Miss Woollard produced a steer’s skull with a grotesque bone deformity under its jaw. She claimed it was rapid bone cancer, which developed after the animal was exposed to herbicide.

She motioned to a pen where an emaciated cow, ribs protruding through its dull, matted coat, tottered about on shaky hindlegs: “I found her upside down in a gully in 1975. She’s never put on fat due to a breakdown in her metabolism.”

However, Dr Bill Parsons, a member of the Vermin and Noxious Weeds Destruction Board, who has visited the valley, said: “There’s no way the drift from those phenoxy herbicides would kill those trees.”

Dr Parsons said he had been told by the Agriculture Department that the deformed steer skull was “a classic case of lumpy jaw” and not bone cancer as Miss Woollard claimed.

Joan Osborne said that when her family first settled at Stacey’s Bridge, the Lands Department threatened to prosecute farmers if they did not spray with 2,4,5-T or 2,4-D.

But after using Lands Department equipment to spray grass on their property, the Osbornes became suspicious when their cows did not become pregnant.

In their last winter at the farm, they lost 100 of their dairy herd.

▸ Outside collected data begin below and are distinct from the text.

(** ** What an accepted case is *)

(** The control fields [Execute] passes to the engine. *)
Definition case_control (c : CaseConfig) : RunConfig :=
  MkRunConfig (cc_DependencyMode c) (cc_DependencySource c) (cc_DependencyRepresentation c)
    (cc_DependencyRepresentationBuilder c) (cc_DependencyWaitPolicy c) (cc_DependencyEstimateInjection c)
    (cc_DependencyDispatch c) (cc_EstimateReadPolicy c) (cc_IdleWaitPolicy c).
Definition case_plan (c : CaseConfig) : DependencyPlan :=
  MkDependencyPlan (cc_DependencyMode c) (cc_DependencySource c) (cc_DependencyRepresentation c)
    (cc_DependencyRepresentationBuilder c) (cc_DependencyWaitPolicy c) (cc_DependencyEstimateInjection c).
Definition case_kernel (c : CaseConfig) : KernelPlan :=
  MkKernelPlan (cc_EstimateReadPolicy c) (cc_IdleWaitPolicy c) (cc_DependencyDispatch c).

(** The engine resolves the case to what it records. *)
Record case_resolved (c : CaseConfig) : Prop := {
  cr_named : cc_ID c ≠ "" ∧ cc_Engine c ≠ "" ∧ cc_Policy c ≠ "";
  cr_bounds : 0 <= cc_Executors c ∧ 0 <= cc_MaxSpeculativeInflight c;
  cr_plan : EffectiveDependencyControl (case_control c) = inr (case_plan c);
  cr_kernel : EffectiveKernelControl (case_control c) (case_plan c) = inr (case_kernel c);
  cr_trace : ValidTraceMode (cc_TraceMode c) = true;
  cr_engine : cc_Engine c = "serial" ∨ cc_Engine c = "blockstm";
  cr_policy : cc_Policy c = "serial_preset" ∨ cc_Policy c = "blockstm_preset";
  cr_serial : cc_Engine c = "serial" →
    KernelPlan_IsFrozenDefault (case_kernel c) = true ∧ cc_MaxSpeculativeInflight c <= 1 ∧ serial_plan_ok (case_plan c) = true;
}.

(** The knobs of a case. *)
Definition knobs (c : CaseConfig) : list string :=
  [cc_DependencyMode c; cc_DependencySource c; cc_DependencyRepresentation c; cc_DependencyRepresentationBuilder c;
   cc_DependencyWaitPolicy c; cc_DependencyEstimateInjection c; cc_DependencyDispatch c; cc_EstimateReadPolicy c;
   cc_IdleWaitPolicy c].

(** Resolving fills in omitted knobs and changes nothing else. *)
Definition fills_in (c c' : CaseConfig) : Prop :=
  cc_ID c' = cc_ID c ∧ cc_Engine c' = cc_Engine c ∧ cc_Policy c' = cc_Policy c ∧ cc_Executors c' = cc_Executors c ∧
  cc_MaxSpeculativeInflight c' = cc_MaxSpeculativeInflight c ∧ cc_TraceMode c' = cc_TraceMode c ∧
  Forall2 (λ given resolved, given ≠ "" → resolved = given) (knobs c) (knobs c').

Lemma EffectiveDependencyControl_fields m s r b w e d er i d' er' i' :
  EffectiveDependencyControl (MkRunConfig m s r b w e d er i) = EffectiveDependencyControl (MkRunConfig m s r b w e d' er' i').
Proof. done. Qed.

Lemma EffectiveDependencyControl_keeps config p : EffectiveDependencyControl config = inr p →
  Forall2 (λ given resolved, given ≠ "" → resolved = given)
    [cfg_Mode config; cfg_Source config; cfg_Representation config; cfg_Builder config; cfg_WaitPolicy config; cfg_EstimateInjection config]
    [dp_Mode p; dp_Source p; dp_Representation p; dp_Builder p; dp_WaitPolicy p; dp_EstimateInjection p].
Proof.
  intros E. unfold EffectiveDependencyControl in E. cbv zeta in E.
  repeat match type of E with
  | (if ?b then _ else _) = _ => destruct b; [discriminate E|]
  | match ?b with Some _ => _ | None => _ end = _ => destruct b; [discriminate E|]
  end. injection E as <-. repeat constructor; intros Hne; by apply or_default_id.
Qed.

The cows suddenly contracted an unknown illness.

Both Miss Woollard and Mrs Osborne said 2,4,5-T and 2,4-D were often mixed far stronger than recommended.

“It was left to unskilled people who just swished it around as if it was water,” Miss Woollard said.

Mrs Osborne added: “The Crown Land at the back of our home must have been sprayed as strongly as Vietnam to defoliate and kill the huge gums.”

The irony was that throughout the spraying campaigns, year in, year out, the ragwort continued to grow.

Between 1975 and 1976, a number of babies were born with major deformities soon after the Yarram district had been sprayed from the air with 2,4,5-T and 2,4-D. The babies died. Two doctors found that the frequency of neural tube disorders was 10 times the world rate. They found the Yarram abnormality rate among living children was at least twice the national average.

In March 1978, following a controversy over the deformities, the then Minister for Health, Mr Houghton, announced an inquiry which found no evidence linking the birth defects and herbicides spraying.

But scientists and doctors who took a close interest in the inquiry criticised it for a lack of thoroughness. The report said the malformations did not suggest a specific local cause. It also said that three abnormal babies among 93 deliveries at Yarram was a one in 500 probability which could happen by chance.

An ACTU-Trades Hall Council occupational health and safety unit report on the use of 2,4,5-T and 2,4-D, released last year said:

“It is necessary to point out that the data analysed in the Yarram Report are mortality rather than incidence data. There is, as yet, no systematic collection of incidence data on such abnormalities throughout Australia.

“Further, as the majority of malformed foetuses are aborted, spontaneous abortions must be considered simultaneously with the numbers of live-born malformed children if credible judgements are to be made. The Yarram Report fails to recognise the importance of abortion information and consequently exempts it from analyses and conclusions.”